What to produce -
The answer must consist only of the lines from the line with "InvalidHeartbeatJson => 5" to the line with "else if ev =? ConnectionError_to_int WrongPacket", both included, exactly as they stand below.

Supplied information -
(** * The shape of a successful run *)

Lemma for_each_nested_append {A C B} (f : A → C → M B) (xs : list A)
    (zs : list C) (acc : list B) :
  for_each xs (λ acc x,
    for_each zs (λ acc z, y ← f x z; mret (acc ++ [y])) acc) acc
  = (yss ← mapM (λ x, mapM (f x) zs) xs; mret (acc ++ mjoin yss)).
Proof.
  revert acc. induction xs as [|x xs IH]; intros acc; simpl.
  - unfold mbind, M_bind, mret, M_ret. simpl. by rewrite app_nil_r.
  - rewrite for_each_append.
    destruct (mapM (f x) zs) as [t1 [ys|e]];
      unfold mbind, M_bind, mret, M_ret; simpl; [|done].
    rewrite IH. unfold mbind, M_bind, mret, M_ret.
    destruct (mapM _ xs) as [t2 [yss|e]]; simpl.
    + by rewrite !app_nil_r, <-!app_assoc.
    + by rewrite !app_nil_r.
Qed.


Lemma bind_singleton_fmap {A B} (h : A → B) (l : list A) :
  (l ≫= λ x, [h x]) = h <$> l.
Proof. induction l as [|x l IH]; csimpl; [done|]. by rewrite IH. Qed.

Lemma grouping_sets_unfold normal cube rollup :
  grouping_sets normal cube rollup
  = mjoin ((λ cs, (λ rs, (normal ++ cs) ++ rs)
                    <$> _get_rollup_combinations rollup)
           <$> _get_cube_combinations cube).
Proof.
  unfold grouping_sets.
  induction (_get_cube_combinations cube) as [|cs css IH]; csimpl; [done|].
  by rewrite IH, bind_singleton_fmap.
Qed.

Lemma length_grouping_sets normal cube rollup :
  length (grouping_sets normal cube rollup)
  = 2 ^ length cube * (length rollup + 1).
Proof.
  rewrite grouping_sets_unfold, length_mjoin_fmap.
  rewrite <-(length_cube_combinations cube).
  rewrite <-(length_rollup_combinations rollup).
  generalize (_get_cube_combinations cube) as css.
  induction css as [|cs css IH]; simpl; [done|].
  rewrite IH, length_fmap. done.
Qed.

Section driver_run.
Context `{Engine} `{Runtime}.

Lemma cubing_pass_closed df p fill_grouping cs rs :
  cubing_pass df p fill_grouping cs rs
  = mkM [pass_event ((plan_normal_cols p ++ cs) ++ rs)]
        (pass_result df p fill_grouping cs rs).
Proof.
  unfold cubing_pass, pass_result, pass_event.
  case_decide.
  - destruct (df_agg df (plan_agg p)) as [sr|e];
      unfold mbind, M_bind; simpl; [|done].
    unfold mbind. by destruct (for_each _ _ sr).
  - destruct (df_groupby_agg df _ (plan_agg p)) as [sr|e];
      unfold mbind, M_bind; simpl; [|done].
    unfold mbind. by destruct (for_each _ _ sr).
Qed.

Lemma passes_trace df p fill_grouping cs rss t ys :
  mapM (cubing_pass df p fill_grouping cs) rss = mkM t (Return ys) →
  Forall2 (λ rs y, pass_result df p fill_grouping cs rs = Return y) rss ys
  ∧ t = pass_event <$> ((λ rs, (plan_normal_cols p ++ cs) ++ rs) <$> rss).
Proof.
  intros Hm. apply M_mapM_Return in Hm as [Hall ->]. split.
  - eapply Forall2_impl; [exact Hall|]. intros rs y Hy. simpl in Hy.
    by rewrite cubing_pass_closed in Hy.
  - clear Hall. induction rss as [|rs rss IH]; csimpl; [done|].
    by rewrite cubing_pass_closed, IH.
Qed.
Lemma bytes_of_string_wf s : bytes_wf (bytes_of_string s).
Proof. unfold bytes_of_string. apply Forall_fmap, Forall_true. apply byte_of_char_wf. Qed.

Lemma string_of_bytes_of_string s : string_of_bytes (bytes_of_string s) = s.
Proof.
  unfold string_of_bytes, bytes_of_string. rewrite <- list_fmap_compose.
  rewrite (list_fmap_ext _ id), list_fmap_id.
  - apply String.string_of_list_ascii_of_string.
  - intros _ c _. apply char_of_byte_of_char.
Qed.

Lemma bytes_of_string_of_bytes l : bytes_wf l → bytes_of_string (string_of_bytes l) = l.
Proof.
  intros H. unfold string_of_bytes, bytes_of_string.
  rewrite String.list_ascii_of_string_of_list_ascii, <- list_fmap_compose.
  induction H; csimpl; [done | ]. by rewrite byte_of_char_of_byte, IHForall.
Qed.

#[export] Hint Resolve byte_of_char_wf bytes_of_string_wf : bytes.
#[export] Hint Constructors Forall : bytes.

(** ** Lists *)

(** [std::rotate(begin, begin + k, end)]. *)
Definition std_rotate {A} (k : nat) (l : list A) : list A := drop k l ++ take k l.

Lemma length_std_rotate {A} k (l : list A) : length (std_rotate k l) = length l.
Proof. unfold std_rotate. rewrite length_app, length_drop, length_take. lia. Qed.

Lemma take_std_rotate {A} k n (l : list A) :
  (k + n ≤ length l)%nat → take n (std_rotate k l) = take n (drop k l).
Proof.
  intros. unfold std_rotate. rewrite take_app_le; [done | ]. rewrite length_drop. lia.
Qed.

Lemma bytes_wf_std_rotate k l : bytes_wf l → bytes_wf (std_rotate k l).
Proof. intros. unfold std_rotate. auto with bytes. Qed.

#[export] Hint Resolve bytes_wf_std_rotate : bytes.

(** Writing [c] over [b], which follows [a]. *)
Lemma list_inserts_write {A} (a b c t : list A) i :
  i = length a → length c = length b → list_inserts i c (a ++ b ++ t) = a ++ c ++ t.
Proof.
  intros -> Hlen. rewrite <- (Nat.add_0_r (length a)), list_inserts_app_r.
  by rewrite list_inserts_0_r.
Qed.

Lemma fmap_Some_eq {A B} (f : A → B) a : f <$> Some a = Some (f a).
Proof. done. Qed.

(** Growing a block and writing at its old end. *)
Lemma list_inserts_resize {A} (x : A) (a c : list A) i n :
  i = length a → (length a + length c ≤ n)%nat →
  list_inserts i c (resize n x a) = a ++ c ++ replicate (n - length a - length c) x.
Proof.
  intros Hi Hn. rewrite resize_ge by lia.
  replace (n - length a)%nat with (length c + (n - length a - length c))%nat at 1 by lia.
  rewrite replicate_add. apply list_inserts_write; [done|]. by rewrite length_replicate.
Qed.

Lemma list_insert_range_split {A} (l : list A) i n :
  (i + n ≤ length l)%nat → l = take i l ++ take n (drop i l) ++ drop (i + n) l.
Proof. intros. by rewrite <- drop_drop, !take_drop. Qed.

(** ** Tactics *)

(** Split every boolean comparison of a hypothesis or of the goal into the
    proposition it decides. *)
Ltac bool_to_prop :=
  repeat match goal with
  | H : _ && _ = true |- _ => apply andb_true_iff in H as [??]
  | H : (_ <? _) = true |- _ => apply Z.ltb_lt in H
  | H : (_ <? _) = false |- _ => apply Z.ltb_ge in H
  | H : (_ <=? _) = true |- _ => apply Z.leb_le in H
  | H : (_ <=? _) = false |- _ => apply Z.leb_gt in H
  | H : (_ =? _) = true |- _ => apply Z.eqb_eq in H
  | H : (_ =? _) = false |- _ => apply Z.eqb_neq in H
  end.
---
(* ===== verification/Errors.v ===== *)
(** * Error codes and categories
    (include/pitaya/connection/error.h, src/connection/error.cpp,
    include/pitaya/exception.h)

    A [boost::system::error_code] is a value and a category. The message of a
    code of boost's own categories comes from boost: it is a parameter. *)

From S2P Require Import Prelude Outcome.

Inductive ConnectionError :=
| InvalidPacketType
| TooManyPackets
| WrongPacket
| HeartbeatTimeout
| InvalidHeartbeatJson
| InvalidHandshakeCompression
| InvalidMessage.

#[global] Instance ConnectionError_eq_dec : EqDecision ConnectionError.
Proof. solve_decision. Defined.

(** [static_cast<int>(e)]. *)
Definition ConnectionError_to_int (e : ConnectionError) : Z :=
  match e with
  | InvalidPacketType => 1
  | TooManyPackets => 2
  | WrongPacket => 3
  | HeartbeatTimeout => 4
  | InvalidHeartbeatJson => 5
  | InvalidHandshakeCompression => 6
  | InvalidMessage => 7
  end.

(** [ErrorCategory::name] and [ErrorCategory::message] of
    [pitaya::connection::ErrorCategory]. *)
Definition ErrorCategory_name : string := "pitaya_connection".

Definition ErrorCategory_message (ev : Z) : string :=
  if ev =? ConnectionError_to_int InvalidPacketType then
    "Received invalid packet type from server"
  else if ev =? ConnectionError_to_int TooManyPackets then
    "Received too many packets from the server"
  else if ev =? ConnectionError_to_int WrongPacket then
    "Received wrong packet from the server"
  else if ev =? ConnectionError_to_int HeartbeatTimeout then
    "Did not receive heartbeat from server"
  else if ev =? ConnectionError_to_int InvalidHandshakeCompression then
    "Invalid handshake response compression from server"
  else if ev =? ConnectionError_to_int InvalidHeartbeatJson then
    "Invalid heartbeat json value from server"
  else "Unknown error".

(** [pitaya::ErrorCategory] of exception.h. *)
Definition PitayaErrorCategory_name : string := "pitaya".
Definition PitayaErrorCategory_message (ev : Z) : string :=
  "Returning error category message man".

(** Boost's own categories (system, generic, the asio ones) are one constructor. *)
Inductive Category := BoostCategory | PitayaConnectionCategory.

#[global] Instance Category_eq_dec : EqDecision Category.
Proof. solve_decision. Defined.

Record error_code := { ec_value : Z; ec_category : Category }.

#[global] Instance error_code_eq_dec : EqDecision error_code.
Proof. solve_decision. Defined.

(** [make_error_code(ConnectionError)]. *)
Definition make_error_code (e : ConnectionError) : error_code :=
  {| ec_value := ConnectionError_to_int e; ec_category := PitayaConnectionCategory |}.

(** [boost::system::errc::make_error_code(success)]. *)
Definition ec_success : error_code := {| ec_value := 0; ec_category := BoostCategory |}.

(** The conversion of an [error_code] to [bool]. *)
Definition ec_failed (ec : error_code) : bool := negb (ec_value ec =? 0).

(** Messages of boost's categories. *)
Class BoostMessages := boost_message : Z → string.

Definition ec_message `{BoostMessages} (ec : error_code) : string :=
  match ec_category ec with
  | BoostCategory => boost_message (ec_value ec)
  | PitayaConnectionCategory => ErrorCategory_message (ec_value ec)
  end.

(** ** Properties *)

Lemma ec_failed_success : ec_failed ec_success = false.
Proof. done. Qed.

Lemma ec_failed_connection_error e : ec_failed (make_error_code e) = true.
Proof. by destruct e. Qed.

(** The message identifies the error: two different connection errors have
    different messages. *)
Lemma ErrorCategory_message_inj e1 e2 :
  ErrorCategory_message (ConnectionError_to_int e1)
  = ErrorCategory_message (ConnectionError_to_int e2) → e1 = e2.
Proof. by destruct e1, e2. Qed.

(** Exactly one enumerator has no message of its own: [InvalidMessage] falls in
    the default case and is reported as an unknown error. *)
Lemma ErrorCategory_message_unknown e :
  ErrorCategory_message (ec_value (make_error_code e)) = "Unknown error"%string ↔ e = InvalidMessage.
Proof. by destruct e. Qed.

Reply to the exercise -
  | InvalidHeartbeatJson => 5
  | InvalidHandshakeCompression => 6
  | InvalidMessage => 7
  end.

(** [ErrorCategory::name] and [ErrorCategory::message] of
    [pitaya::connection::ErrorCategory]. *)
Definition ErrorCategory_name : string := "pitaya_connection".

Definition ErrorCategory_message (ev : Z) : string :=
  if ev =? ConnectionError_to_int InvalidPacketType then
    "Received invalid packet type from server"
  else if ev =? ConnectionError_to_int TooManyPackets then
    "Received too many packets from the server"
  else if ev =? ConnectionError_to_int WrongPacket then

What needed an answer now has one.